Wednesday, October 8, 2008
Week Four: The Letter D, Dinosaurs and Determination
We only had four children in class today: Ella, Andrew, Sadie and Henry. We missed our other friends, but we had a great time. All the children were so well-behaved and enthusiastic, just as Rana and Erin had reported.
We started out with a circle time that included two stories: How Does a Dinosaur Eat His Food and The Carrot Seed (this one is about determination). The kids were really interested. We talked about what it means to be determined. We then talked about dinosaurs. We gathered up our containers and went outside to dig up dinosaurs and make our terrariums. I had been a bit apprehensive about interest level and ability, but there was no shortage to either.
The kids were so happy to dig in the rice, Henry and Andrew in particular. Another concern I had was that the girls might not be as interested in this lesson, but there was no reason to worry about that, either. Ella especially loved selecting rocks (Andrew and I had gathered some the previous day since there are not many around our house) from the rock box and then finding sticks and leaves etc to add. She had the proudest look on her cute face. All of them were excited to make their dinosaurs a house.
We then participated in lots of variations of Dinosaur Run, a game my sister and I invented as kiddie camp counselers 10 years ago whose primary object is to get the kids tired out a bit under the guise of Dinosaur fun. Dinosaur Tag, Dinosaur Red Light Green Light, and Dinosaur Follow the Leader were all big hits, particularly with Henry. He always wanted to go back to Dinosaur Tag, though he would submit to a few rounds of Dinosaur Ring Around the Rosy. (Andrew, too, was about to pull his hands away from our circle until I added Dinosaur to the title.)

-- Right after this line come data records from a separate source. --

Definition in_copy (pl pd : huffman_ref) (f1 f2 : Decompressor) : Prop :=
  in_huffman pl pd f1 f2 /\
  copyLen f1 = copyLen f2 /\ copyDist f1 = copyDist f2.

Definition in_stored (f1 f2 : Decompressor) : Prop :=
  between f1 f2 /\ copyLen f1 = copyLen f2.

(** While the tables of a dynamic block are read: the scratch arrays agree
    where the block has written, [f.codebits] on the entries [S] and
    [f.bits] below [i], and, once built, the code-length table is the
    same. *)
Definition on_codebits (S : list Z) (f1 f2 : Decompressor) : Prop :=
  in_header f1 f2 /\
  forall j : Z, j ∈ S -> codebits f1 !! Z.to_nat j = codebits f2 !! Z.to_nat j.

Definition on_bits (i : Z) (f1 f2 : Decompressor) : Prop :=
  in_header f1 f2 /\ h1 f1 = h1 f2 /\
  forall j : Z, 0 <= j < i -> bits f1 !! Z.to_nat j = bits f2 !! Z.to_nat j.

(** With both tables of a dynamic block built. *)
Definition with_tables (f1 f2 : Decompressor) : Prop :=
  in_header f1 f2 /\ h1 f1 = h1 f2 /\ h2 f1 = h2 f2.

(** Two decoders that read alike from now on. *)
Definition agree (w1 w2 : World) : Prop :=
  core (hist (dict (dec w1))) (hist (dict (dec w2))) w1 w2 /\
  between (dec w1) (dec w2).

(** What successive calls of [Read] return, for buffers of the lengths
    [lens], up to the first panic. *)
Fixpoint outputs (lens : list Z) (w : World)
  : list (result (list Z * option error)) :=
  match lens with
  | [] => []
  | len :: lens' =>
      match Read len w with
      | Ok (x, w') => Ok x :: outputs lens' w'
      | Err e => [Err e]
      | Panic msg => [Panic msg]
      end
  end.

(** The frontier decoder of [flushed_stream] with [span = 39] after its
    first [Read] and the [finishBlock] that follows: the checkpoint at 40
    bytes is in the channel. *)
Definition checkpointed_state : World :=
  match finishBlock emitting_state with
  | Ok (_, w') => w'
  | _ => emitting_state
  end.

End Flate.

(** ** Package gsip: the index reader *)

Module Gsip.
Import Flate.

(** Modelled from the spec: package gzip (the gzip framer, section 4.2) is
    not among the sources.  gsip uses a [*gzip.Reader] in three ways: it
    asks for [Offset()], the uncompressed position; it reads from it,
    through [io.CopyN] and [io.ReadFull]; and it makes new ones with
    [gzip.Continue].  The framer "exposes the same read interface as the
    decoder", whose errors are terminal, so a reader is described by its
    position, the bytes it has yet to produce, and the error that ends the
    stream ([io.EOF] after the final block). *)
Record gzReader : Type := mkReader {
  offset : Z;
  pending : list Z;
  final : error
}.

(** [zr.Offset()] *)
Definition Offset (zr : gzReader) : Z := offset zr.

(** The reader after [n] more bytes have been read from it. *)
Definition advance (zr : gzReader) (n : nat) : gzReader :=
  {| offset := offset zr + Z.of_nat n;
     pending := drop n (pending zr);
     final := final zr |}.

(** [io.CopyN(io.Discard, zr, n)], the error it returns and the reader
    afterwards: for [n <= 0] nothing is read and the error is nil; otherwise
    [n] bytes are read, or the stream's own error is returned when it ends
    first. *)
Definition CopyN_Discard (zr : gzReader) (n : Z) : gzReader * option error :=
  if n <=? 0 then (zr, None)
  else if n <=? Z.of_nat (length (pending zr))
  then (advance zr (Z.to_nat n), None)
  else (advance zr (length (pending zr)), Some (final zr)).

(** [io.ReadFull(zr, p)] for [len(p) = len]: the bytes placed in [p], the
    error, and the reader afterwards.  The error is [io.EOF] only if no
    byte was read, and [io.ErrUnexpectedEOF] if the stream ended cleanly
    after some but not all bytes. *)
Definition ReadFull (zr : gzReader) (len : nat)
  : list Z * option error * gzReader :=
  if (len <=? length (pending zr))%nat
  then (take len (pending zr), None, advance zr len)
  else (pending zr,
        Some (match pending zr, final zr with
              | _ :: _, EOF => ErrUnexpectedEOF
              | _, e => e
              end),
        advance zr (length (pending zr))).

(** [Reader].  The keys of the pool [readers] are pointers; [objs] holds
    the [gzip.Reader] each of them points to.  The transport [ra] enters
    only through [gzip.Continue], see [Continue] below. *)
Record Reader : Type := mkGsip {
  size : Z;
  checkpoints : list Checkpoint;
  objs : gmap nat gzReader;
  readers : gmap nat bool
}.

(** [NewReader], given the frontier decoder [gzip.NewReader] returned. *)
Definition NewReader (size : Z) (zr : gzReader) : Reader :=
  {| size := size; checkpoints := [];
     objs := {[ 0%nat := zr ]}; readers := {[ 0%nat := true ]} |}.

(** One iteration of the goroutine started by [NewReader]:
    [r.checkpoints = append(r.checkpoints, checkpoint)]. *)
Definition consume (r : Reader) (checkpoint : Checkpoint) : Reader :=
  {| size := size r; checkpoints := checkpoints r ++ [checkpoint];
     objs := objs r; readers := readers r |}.

(** [Decode], given the checkpoints of the decoded index. *)
Definition Decode (size : Z) (idx : list Checkpoint) : Reader :=
  {| size := size; checkpoints := idx; objs := ∅; readers := ∅ |}.

(** The first loop of [acquireReader], over the pool in the order [ord] in
    which [range] happens to visit the map. *)
Fixpoint find_exact (r : Reader) (off : Z) (ord : list nat) : option nat :=
  match ord with
  | [] => None
  | zr :: ord' =>
      match readers r !! zr, objs r !! zr with
      | Some true, Some o =>
          if Offset o =? off then Some zr else find_exact r off ord'
      | _, _ => find_exact r off ord'
      end
  end.

(** The loop over [r.checkpoints]: it stops at the first checkpoint beyond
    [off] and keeps the last one seen before. *)
Fixpoint find_highest (cs : list Checkpoint) (off : Z)
  (highest : option Checkpoint) : option Checkpoint :=
  match cs with
  | [] => highest
  | checkpoint :: cs' =>
      if Out checkpoint >? off then highest
      else find_highest cs' off (Some checkpoint)
  end.

(** The loop of the fallback, over the pool in the order [ord]: the first
    idle reader at or before [off]. *)
Fixpoint find_idle (r : Reader) (off : Z) (ord : list nat)
  : option (nat * gzReader) :=
  match ord with
  | [] => None
  | zr :: ord' =>
      match readers r !! zr, objs r !! zr with
      | Some true, Some o =>
          if Offset o >? off then find_idle r off ord' else Some (zr, o)
      | _, _ => find_idle r off ord'
      end
  end.

Section WithContinue.

(** Modelled from the spec: [gzip.Continue(sr, 0, highest, nil)] on the
    section of the transport that starts at [highest.In]; it "forwards to
    the decoder's resume" and may fail. *)
Variable Continue : Checkpoint -> result gzReader.

Definition set_busy (r : Reader) (zr : nat) (busy : bool) : Reader :=
  {| size := size r; checkpoints := checkpoints r; objs := objs r;
     readers := <[zr := negb busy]> (readers r) |}.

Definition set_obj (r : Reader) (zr : nat) (o : gzReader) : Reader :=
  {| size := size r; checkpoints := checkpoints r;
     objs := <[zr := o]> (objs r); readers := readers r |}.

(** [Reader.acquireReader]; [ord1] and [ord2] are the orders of the two
    [range] loops over the pool.  The result is the pointer of the acquired
    reader, or the error. *)
Definition acquireReader (ord1 ord2 : list nat) (r : Reader) (off : Z)
  : result nat * Reader :=
  match find_exact r off ord1 with
  | Some zr => (Ok zr, set_busy r zr true)
  | None =>
      match find_highest (checkpoints r) off None with
      | None =>
          match find_idle r off ord2 with
          | Some (zr, o) =>
              let r1 := set_busy r zr true in
              let '(o', err) := CopyN_Discard o (wrap64 (off - Offset o)) in
              match err with
              | Some e => (Err e, set_obj r1 zr o')
              | None => (Ok zr, set_obj r1 zr o')
              end
          | None => (Err (ErrNoCheckpoint off), r)
          end
      | Some highest =>
          match Continue highest with
          | Err e => (Err (ErrContinue e), r)
          | Panic m => (Panic m, r)
          | Ok o =>
              let discard := wrap64 (off - Out highest) in
              let '(o', err) := CopyN_Discard o discard in
              match err with
              | Some e => (Err e, r)
              | None =>
                  let zr := fresh (dom (objs r)) in
                  (Ok zr, set_busy (set_obj r zr o') zr true)
              end
          end
      end
  end.

(** [Reader.ReadAt] for a buffer of length [len]: the bytes placed in the
    buffer, the error, and the reader afterwards (the deferred function
    marks the acquired reader idle again). *)
Definition ReadAt (ord1 ord2 : list nat) (r : Reader) (len : nat) (off : Z)
  : result (list Z * option error) * Reader :=
  match acquireReader ord1 ord2 r off with
  | (Err e, r1) => (Ok ([], Some e), r1)
  | (Panic m, r1) => (Panic m, r1)
  | (Ok zr, r1) =>
      match objs r1 !! zr with
      | Some o =>
          let '(bytes, err, o') := ReadFull o len in
          (Ok (bytes, err), set_busy (set_obj r1 zr o') zr false)
      | None => (Panic "nil reader", r1)
      end
  end.

End WithContinue.

(** *** Vocabulary for the statements about the pool

    [idle r zr o]: the pool holds the pointer [zr], marked available, and it
    points to the reader [o]. *)
Definition idle (r : Reader) (zr : nat) (o : gzReader) : Prop :=
  readers r !! zr = Some true /\ objs r !! zr = Some o.

(** A [range] over the pool visits every key. *)
Definition visits_pool (ord : list nat) (r : Reader) : Prop :=
  forall zr, is_Some (readers r !! zr) -> List.In zr ord.


(** A decoder of the stream [data]: it stands at a position of the stream,
    will produce the rest of it, and then reports [io.EOF]. *)
Definition faithful (data : list Z) (o : gzReader) : Prop :=
  0 <= offset o /\ pending o = drop (Z.to_nat (offset o)) data /\ final o = EOF.

(** *** A sample blob

    A decoder standing at position [pos] of the uncompressed stream
    [data]. *)
Definition reader_at (data : list Z) (pos : Z) : gzReader :=
  {| offset := pos; pending := drop (Z.to_nat pos) data; final := EOF |}.

(** A [gzip.Continue] for the stream [data], as checkpoint soundness
    (section 8, property 3) describes it. *)
Definition Continue_from (data : list Z) (ck : Checkpoint) : result gzReader :=
  Ok (reader_at data (Out ck)).
(** * OPUS-Net daily position viewer: parse, filter, convert

    A shallow embedding of [OPUS_net_Daily_Position_App.py].  The script
    fetches a whitespace-separated position file for a site, turns the
    year / day-of-year columns into a [Date] column, filters the rows by a
    start date and a row count, and converts the selected rows.

    The script is a thin layer over pandas, the Python [datetime] module,
    [requests] and Streamlit.  What the script relies on from those
    libraries is written out here, next to the line of the script that
    uses it:

    - dates are Python [datetime.date] values with the proleptic Gregorian
      ordinal of CPython; a pandas [Timestamp] at midnight is compared
      through that ordinal.  A Timestamp counts nanoseconds in 64 bits:
      [to_datetime] takes the days from 1677-09-22 to 2262-04-11 and
      raises for the others; statements on the dates of a file are given
      for the years 1678 .. 2261, every day of which lies inside;
    - [strptime] and [strftime] work on text, with the regular expressions
      of the format directives and the order in which a backtracking
      matcher tries their alternatives;
    - [read_csv] is the tokenizer's policy on the width of records; the
      types pandas infers are modelled for the two date columns only;
    - floating point values are not interpreted: a numeric field is kept
      as the token read from the file, and the pyproj transformation is a
      parameter of the conversion;
    - exceptions are values of [exn]; a computation that may raise returns
      a [result]; the script runs in a state monad over the session state,
      what is on screen, and a ghost record of the calls of the filter.

    [load_site_names] and the site selection only feed the URL and are
    inputs of a run.

    The file has three parts: the model, the definitions used to state
    properties, and the properties: lemmas, the claims C1 .. C10, and
    further properties of the code, X1 .. X16, with their lemmas. *)

From Stdlib Require Import ZArith List Bool Lia Ascii String DecimalString.
From Stdlib Require Import Decimal DecimalFacts DecimalPos DecimalZ.
From stdpp Require Import base option list strings gmap.

Local Open Scope string_scope.
Local Open Scope Z_scope.

(** ** Exceptions and results *)

Inductive exn : Type :=
| RequestException (msg : string)  (* requests.exceptions.RequestException and its subclasses *)
| ParserError                      (* pandas.errors.ParserError, raised by read_csv *)
| ValueError                       (* raised by to_datetime (OutOfBoundsDatetime is one),
                                      date arithmetic, DataFrame(...) *)
| AttributeError                   (* st.session_state.<name> for a name that is not set *)
| TypeError.                       (* an operation on a value of the wrong type *)

Inductive result (A : Type) : Type :=
| Ok (a : A)
| Raise (e : exn).
Arguments Ok {A} a.
Arguments Raise {A} e.

Definition rbind {A B} (r : result A) (k : A -> result B) : result B :=
  match r with
  | Ok a => k a
  | Raise e => Raise e
  end.

Declare Scope result_scope.
Delimit Scope result_scope with result.
Notation "'let!' x := r 'in' k" := (rbind r (fun x => k))
  (at level 10, x pattern, r at level 100, k at level 200) : result_scope.
(** X1. The request of a cache miss goes to [apiUrl/endpoint] with the
    caller's method and body, and with the caller's headers laid over the
    two defaults: a header the caller gives is sent as given, otherwise
    [Content-Type] is [application/json], [x-key] is the API key, and no
    other header is sent. *)
Theorem fetchData_request_shape endpoint options a :
  cache a !! endpoint = None →
  ∃ r,
    requests (snd (fetchData endpoint options a)) = (requests a ++ [r])%list ∧
    req_url r = apiUrl ++ "/" ++ endpoint ∧
    init_method (req_init r) = init_method options ∧
    init_body (req_init r) = init_body options ∧
    ∀ name,
      init_headers (req_init r) !! name =
        match init_headers options !! name with
        | Some given => Some given
        | None =>
            if String.eqb name "Content-Type" then Some "application/json"
            else if String.eqb name "x-key" then Some apiKey
            else None
        end.
Proof.
  intros Hmiss. exists (request_for endpoint options).
  split; [by rewrite fetchData_requests, Hmiss |].
  repeat split. intros name. simpl. unfold merged_headers.
  rewrite lookup_union.
  destruct (init_headers options !! name) as [given |]; simpl.
  - by destruct (_ !! name).
  - rewrite lookup_insert.
    destruct (String.eqb_spec name "Content-Type") as [-> | Hct].
    + by rewrite decide_True.
    + rewrite decide_False by congruence.
      rewrite lookup_insert.
      destruct (String.eqb_spec name "x-key") as [-> | Hk].
      * by rewrite decide_True.
      * rewrite decide_False by congruence. by rewrite lookup_empty.
Qed.
Lemma walk_frame (os : OS) (frames : nat) :
  forall base i acc,
    walk os frames base i acc
    = '(t, new) <- walk os frames base i [] ;; Ok (t, (acc ++ new)%list).
Proof.
  induction frames as [|frames IH]; intros base i acc; [reflexivity|].
  cbn [walk]. destruct (listdir os base) as [names|e].
  - rewrite (walk_entries_frame os (walk os frames) base i
               (fun path acc' => IH path (S i) acc') _ "" acc).
    destruct (walk_entries os (walk os frames) base i _ "" []) as [[t new]|e];
      reflexivity.
  - destruct (listing_error_caught e); cbn [bind]; [|reflexivity].
    now rewrite app_nil_r.
Qed.

(** X1.  The records passed in as [file_paths] come back as they are, in
    front of the records the call finds, and neither the tree nor the
    records found, nor the exception raised, depend on them: a call with
    [file_paths] is the call with the empty list, with [file_paths] put in
    front. *)
Theorem file_paths_kept_in_front (os : OS) (base_path : string) (indent : nat)
        (file_paths : list FileRecord) :
  build_directory_tree_local os base_path indent file_paths
  = match build_directory_tree_local os base_path indent [] with
    | Ok (tree_str, found) => Ok (tree_str, (file_paths ++ found)%list)
    | Raise e => Raise e
    end.
Proof.
  unfold build_directory_tree_local. rewrite walk_frame.
  destruct (walk os (recursion_limit os) base_path indent []) as [[t new]|e];
    reflexivity.
Qed.

(** ** What the walk raises *)

(** X2.  When the walk raises an exception, it is a RecursionError, or it
    is the exception that listing a directory the walk reached has raised,
    and not one of the two kinds the walk catches. *)
Theorem walk_raises_listing_error (os : OS) (base_path : string) (e : exn) :
  build_directory_tree_local os base_path 0 [] = Raise e ->
  exn_type e = RecursionError
  \/ exists dir d,
      reaches os base_path 0 dir d
      /\ listdir os dir = Raise e
      /\ exn_type e <> NotADirectoryError
      /\ exn_type e <> PermissionError.
Proof.
  intros H. apply walk_raises in H.
  destruct H as [[H _] | [dir [d [Hr [Hl Hc]]]]]; [now left|].
  right. exists dir, d. repeat split; auto;
    intros Heq; unfold listing_error_caught in Hc; now rewrite Heq in Hc.
Qed.

Lemma walk_raises_listing_error_witness :
  exn_type (Sample.no_such "nowhere") = RecursionError
  \/ exists dir d,
      reaches Sample.os "nowhere" 0 dir d
      /\ listdir Sample.os dir = Raise (Sample.no_such "nowhere")
      /\ exn_type (Sample.no_such "nowhere") <> NotADirectoryError
      /\ exn_type (Sample.no_such "nowhere") <> PermissionError.
Proof.
  apply (walk_raises_listing_error Sample.os "nowhere"). reflexivity.
Defined.

(** ** What the assembly raises *)

Lemma collect_sections_raises (os : OS) (base : string) (e : exn)
      (records : list FileRecord) :
  forall build_section source_section test_section,
    render_all os base records = Raise e ->
    collect_sections os base records build_section source_section test_section
    = Raise e.
Proof.
  induction records as [|[[indent path] kind] records IH]; intros b s t H;
    cbn [render_all render_record collect_sections] in *; [discriminate|].
  unfold bind in *.
  destruct (get_local_file_content os path) as [text|e1]; [|congruence].
  destruct (PosixPath.relpath (getcwd os) path base) as [rel|e2]; [|congruence].
  destruct (render_all os base records) as [rest|e3]; [discriminate|].
  injection H as ->. destruct kind; now apply IH.
Qed.

(** X3.  For a root path that is not empty, the assembly raises an
    exception exactly when the walk raises it: loading the README,
    loading the files and making the paths relative add no failure. *)
Theorem assembly_raises_what_walk_raises (os : OS) (base_path : string)
        (e : exn) :
  base_path <> "" ->
  retrieve_local_repo_info os base_path = Raise e
  <-> build_directory_tree_local os base_path 0 [] = Raise e.
Proof.
  intros Hne. unfold retrieve_local_repo_info.
  destruct (readme_block_total os base_path) as [readme ->]. cbn [bind].
  destruct (build_directory_tree_local os base_path 0 [])
    as [[tree records]|e'] eqn:Hw; cbn [bind];
    [|split; intros H; injection H as ->; reflexivity].
  destruct (render_all_total os base_path records) as [snippets Hs].
  - exact (walk_records_nonempty os _ _ _ Hne Hw).
  - rewrite (collect_sections_groups os base_path records snippets [] [] [] Hs).
    cbn [bind]. split; discriminate.
Qed.

Lemma assembly_raises_what_walk_raises_witness :
  retrieve_local_repo_info Sample.os "nowhere" = Raise (Sample.no_such "nowhere")
  <-> build_directory_tree_local Sample.os "nowhere" 0 []
      = Raise (Sample.no_such "nowhere").
Proof.
  apply assembly_raises_what_walk_raises. discriminate.
Defined.

(** ** A root with nothing to show *)

(** X4.  When the root is an empty directory, or listing it raises
    NotADirectoryError or PermissionError (the root is a file, or may not
    be read), the document is the README block followed by the heading of
    the tree and an empty line: no tree line and no section. *)
Theorem document_of_empty_root (os : OS) (base_path : string) :
  recursion_limit os <> 0 ->
  listdir os base_path = Ok []
  \/ (exists e, listdir os base_path = Raise e
                /\ (exn_type e = NotADirectoryError
                    \/ exn_type e = PermissionError)) ->
  build_directory_tree_local os base_path 0 [] = Ok ("", [])
  /\ exists readme,
      readme_block os base_path = Ok readme
      /\ retrieve_local_repo_info os base_path
         = Ok (readme ++ "Directory Structure:" ++ NL ++ NL).
Proof.
  intros Hlim Hroot.
  assert (Hw : build_directory_tree_local os base_path 0 [] = Ok ("", [])).
  { unfold build_directory_tree_local.
    destruct (recursion_limit os) as [|frames]; [congruence|]. cbn [walk].
    destruct Hroot as [-> | [e [-> He]]]; [reflexivity|].
    unfold listing_error_caught. now destruct He as [-> | ->]. }
  split; [exact Hw|].
  destruct (readme_block_total os base_path) as [readme Hr].
  exists readme. split; [exact Hr|].
  unfold retrieve_local_repo_info. rewrite Hr, Hw. reflexivity.
Qed.

Lemma document_of_empty_root_witness :
  build_directory_tree_local Sample.os "proj/pom.xml" 0 [] = Ok ("", [])
  /\ exists readme,
      readme_block Sample.os "proj/pom.xml" = Ok readme
      /\ retrieve_local_repo_info Sample.os "proj/pom.xml"
         = Ok (readme ++ "Directory Structure:" ++ NL ++ NL).
Proof.
  apply document_of_empty_root; [discriminate|].
  right. eexists. split; [reflexivity | now left].
Defined.

(** ** Which README is shown *)




(** ** Every record is shown *)

Lemma join_all_In (s : string) (l : list string) :
  In s l -> exists before after, Str.join_all l = before ++ s ++ after.
Proof.
  intros Hin. apply in_split in Hin. destruct Hin as [l1 [l2 ->]].
  exists (Str.join_all l1), (Str.join_all l2).
  now rewrite join_all_app, join_all_cons.
Qed.

Lemma section_text_In (header s : string) (l : list string) :
  In s l -> exists before after, section_text header l = before ++ s ++ after.
Proof.
  intros Hin. destruct (join_all_In s l Hin) as [before [after Heq]].
  destruct l as [|x l]; [destruct Hin|].
  exists (header ++ before), after. cbn [section_text].
  now rewrite Heq, append_assoc.
Qed.

(** X6.  When the assembly returns a document, every record of the walk
    has its snippet in it: the snippet made of the depth of the record,
    its path relative to the root and its loaded content stands in the
    document. *)
Theorem every_record_in_document (os : OS) (base_path tree document : string)
        (records : list FileRecord) (d : nat) (path : string) (kind : Kind) :
  retrieve_local_repo_info os base_path = Ok document ->
  build_directory_tree_local os base_path 0 [] = Ok (tree, records) ->
  In (d, path, kind) records ->
  exists relative_path file_content before after,
    PosixPath.relpath (getcwd os) path base_path = Ok relative_path
    /\ get_local_file_content os path = Ok file_content
    /\ document
       = before ++ make_snippet d relative_path file_content ++ after.
Proof.
  intros Hdoc Hw Hin.
  destruct (readme_block_total os base_path) as [readme Hr].
  destruct (render_all os base_path records) as [snippets|e] eqn:Hs.
  - rewrite (retrieve_local_repo_info_assembles os _ _ _ _ _ Hr Hw Hs) in Hdoc.
    injection Hdoc as <-.
    destruct (render_all_In os base_path records _ snippets Hs Hin)
      as [snippet [Hrec Hin']].
    cbn [render_record] in Hrec. unfold bind in Hrec.
    destruct (get_local_file_content os path) as [content|e]; [|discriminate].
    destruct (PosixPath.relpath (getcwd os) path base_path) as [rel|e];
      [|discriminate].
    injection Hrec as <-. exists rel, content.
    assert (Hg : In (make_snippet d rel content) (group kind snippets)).
    { unfold group. apply in_map_iff.
      exists (kind, make_snippet d rel content). split; [reflexivity|].
      apply filter_In. split; [exact Hin' | now apply Kind_eqb_eq]. }
    set (front := readme ++ "Directory Structure:" ++ NL ++ tree ++ NL).
    destruct kind.
    + destruct (section_text_In BUILD_HEADER _ _ Hg) as [b [a Heq]].
      exists (front ++ b),
        (a ++ section_text SOURCE_HEADER (group SOURCE snippets)
           ++ section_text TEST_HEADER (group TEST snippets)).
      repeat split. subst front. rewrite Heq. now rewrite !append_assoc.
    + destruct (section_text_In TEST_HEADER _ _ Hg) as [b [a Heq]].
      exists (front ++ section_text BUILD_HEADER (group BUILD_CONFIG snippets)
                ++ section_text SOURCE_HEADER (group SOURCE snippets) ++ b), a.
      repeat split. subst front. rewrite Heq. now rewrite !append_assoc.
    + destruct (section_text_In SOURCE_HEADER _ _ Hg) as [b [a Heq]].
      exists (front ++ section_text BUILD_HEADER (group BUILD_CONFIG snippets)
                ++ b),
        (a ++ section_text TEST_HEADER (group TEST snippets)).
      repeat split. subst front. rewrite Heq. now rewrite !append_assoc.
  - unfold retrieve_local_repo_info in Hdoc. rewrite Hr, Hw in Hdoc.
    cbn [bind] in Hdoc.
    rewrite (collect_sections_raises os base_path e records [] [] [] Hs) in Hdoc.
    discriminate.
Qed.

Andrew and Henry ended up playing Dinosaur Tackle during Dinosaur Tag. I tried to get a photo of them in which neither was pulling on the neck of the other's shirt. This was the best I could do. It never got too rough, fortunately.
Snack consisted of mud and dirt (chocolate pudding and crushed chocolate graham crackers). The kids took turns smashing their individual bags of crackers with a little wooden hammer and then dumping them carefully on top, and we talked about what hard workers they were for doing this. During snack, we discussed the letter D and all the sounds it makes and sang some songs (D is for Dino etc).
The biggest surprise hit of the day was the Washing of the Snack Plates. (This was part of the "determination and hard work" theme.) Each child took a turn standing on a chair at the sink and thoroughly washing his/her plate. They would then hold their plate up to show the class how clean it was and we would all cheer. I knew kids liked this sort of thing, but even I was surprised at how completely proud each one of them was. They were beaming. Henry ran over to his classmates, who had just cheered for him moments before, and informed them of his achievement. Then all the kids grabbed some toddler brooms and mops and "cleaned up." I was about to let Henry use the dust buster, but when I off-handedly mentioned that it would make noise, he quickly exited the kitchen walking backwards. So I put it away.
Ella kept me laughing all morning. That is a little girl who is not confused about what she wants. Her sass and spunk are totally adorable. She was really comprehending what was being said, and once when I inserted a joke she would not understand into a remark I made to her about a toy, she gave me this funny look. She had tracked everything I had said and knew I had included something strange. I have never seen that expression on such a tiny baby face before. That child is not in danger of being manipulated out of anything.
Sadie was so sweet. She loved holding the stuffed dog I used as a prop for D words and cuddled it during story time. She loved chasing around during Tag. It was so cute to see her toddling in the uneven grass in her boots. She specifically wanted her construction paper to be pink. She worked diligently on her D project and was quite focused.
Henry was enthusiastic about everything we did and seemed to take a lot of pride in his accomplishments in each activity.
He was so gentle and patient about taking turns. He endured with utter patience the trial of someone taking his chair while he vacated it to wash his hands, and agreed to just stand during the letter craft.
The kids were great and we had a wonderful time together. I feel so lucky that our kids are so well-behaved and get along this beautifully.